Swallowing hard, she tore her gaze away and turned back to her chore, but the brief glimpse of his ferocity made it clear the sort of fire she had been playing with last night.

The realization shook her. If he had wanted to, he could have easily taken what she had offered as a bribe.

It could have gone very badly if not for his discipline, his honor.

She also suddenly realized that the frustration she had whipped up in his blood last night was being vented on his opponents.

When another cry of pain from the courtyard rang out while she cleaned the second lantern's glass, she winced with a wry sense of responsibility for his wrath.

Drake had stabbed the other soldier in the leg.

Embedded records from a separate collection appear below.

(* ===== verification/Sleeplock.v ===== *)
(** * Sleeplock: the long-term locks of sleeplock.c *)

From stdpp Require Import base numbers gmap strings option list.
From S2P Require Import Prelude Format Machine Mlfq ProcCore.
Local Open Scope kernel_scope.

(** The lock fields of buffers and inodes. *)
Definition get_sl (l : slid) : K sleeplock := λ s,
  match l with
  | SL_buf b => match k_bcache s !! b with
                | Some r => Ok (b_lock r) s
                | None => Undef "buffer pointer"
                end
  | SL_inode i => match k_icache s !! i with
                  | Some r => Ok (i_lock r) s
                  | None => Undef "inode pointer"
                  end
  end.
Definition upd_sl (l : slid) (f : sleeplock → sleeplock) : K unit := λ s,
  match l with
  | SL_buf b => match k_bcache s !! b with
                | Some r => Ok tt (set_k_bcache (<[b := set_b_lock (f (b_lock r)) r]> (k_bcache s)) s)
                | None => Undef "buffer pointer"
                end
  | SL_inode i => match k_icache s !! i with
                  | Some r => Ok tt (set_k_icache (<[i := set_i_lock (f (i_lock r)) r]> (k_icache s)) s)
                  | None => Undef "inode pointer"
                  end
  end.

Definition initsleeplock (l : slid) : K unit :=
  upd_sl l (set_sl_locked false) ;;
  upd_sl l (set_sl_pid 0%Z).

(** [myproc()->pid] *)
Definition mypid : K Z :=
  let! op := myproc in
  let! p := deref op in
  let! pp := proc_at p in
  ret (p_pid pp).

Section env.
Context `{Env}.

Definition acquiresleep (l : slid) : K unit :=
  acquire (LK_sleep l) ;;
  loop FUEL (λ _ : unit,
    let! lk := get_sl l in
    if sl_locked lk then
      sleep (CH_sleep l) (Some (LK_sleep l)) ;;
      ret (inl tt)
    else ret (inr tt)) tt ;;
  upd_sl l (set_sl_locked true) ;;
  let! pid := mypid in
  upd_sl l (set_sl_pid pid) ;;
  release (LK_sleep l).

Definition releasesleep (l : slid) : K unit :=
  acquire (LK_sleep l) ;;
  upd_sl l (set_sl_locked false) ;;
  upd_sl l (set_sl_pid 0%Z) ;;
  wakeup (CH_sleep l) ;;
  release (LK_sleep l).

Definition holdingsleep (l : slid) : K bool :=
  acquire (LK_sleep l) ;;
  let! lk := get_sl l in
  let! r := (if sl_locked lk then
               let! pid := mypid in ret (sl_pid lk =? pid)%Z
             else ret false) in
  release (LK_sleep l) ;;
  ret r.
End env.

Emily finished cleaning the lantern and decided to go back upstairs and fetch her bag of dried apothecary herbs. Knowing Drake's tendency to get into trouble, she had seen fit to bring it along. She would take it down to the surgeon and offer to make a poultice of comfrey.

He could apply it to his patients' wounds at the first change of bandages to ease some of the sting of their cuts and help keep their wounds from becoming infected.

Going down there would also bring her one step closer to Drake. Pleased with that prospect, she shut the little glass door of the lantern, then stepped down off the stool and picked it up to return inside. Sketching a quick curtsy in acknowledgment of the gentlemen, she walked away and got the door herself though her hands were full.

Falkirk and the stranger watched her go.

"L
ook at what he is capable of!" Septimus Glasse insisted. "I'm glad you are so sure of him, but you must pardon me if I do not share your confidence."

"I thought Drake laid to rest your doubts about him when he spoke to the Council about his conversion."

"The others might be satisfied, but I saw him from the start. It was my men who captured him, remember? I saw him when he was very much an Order agent, and I know firsthand how dangerous he is. It took a dozen of them to bring him down. This man fought like a demon, and yet here he is--and we are simply to accept that he is now one of us?"

"He took the Initiate's Brand," James pointed out. "That's no small thing."

"Pshaw! So we seared his body. That is nothing. You have not seen the man's tolerance for pain. I have."

James shook his head, serene, but frowning. "Septimus, my friend, you are jumping at shadows. I fear defying Malcolm has rattled your nerves."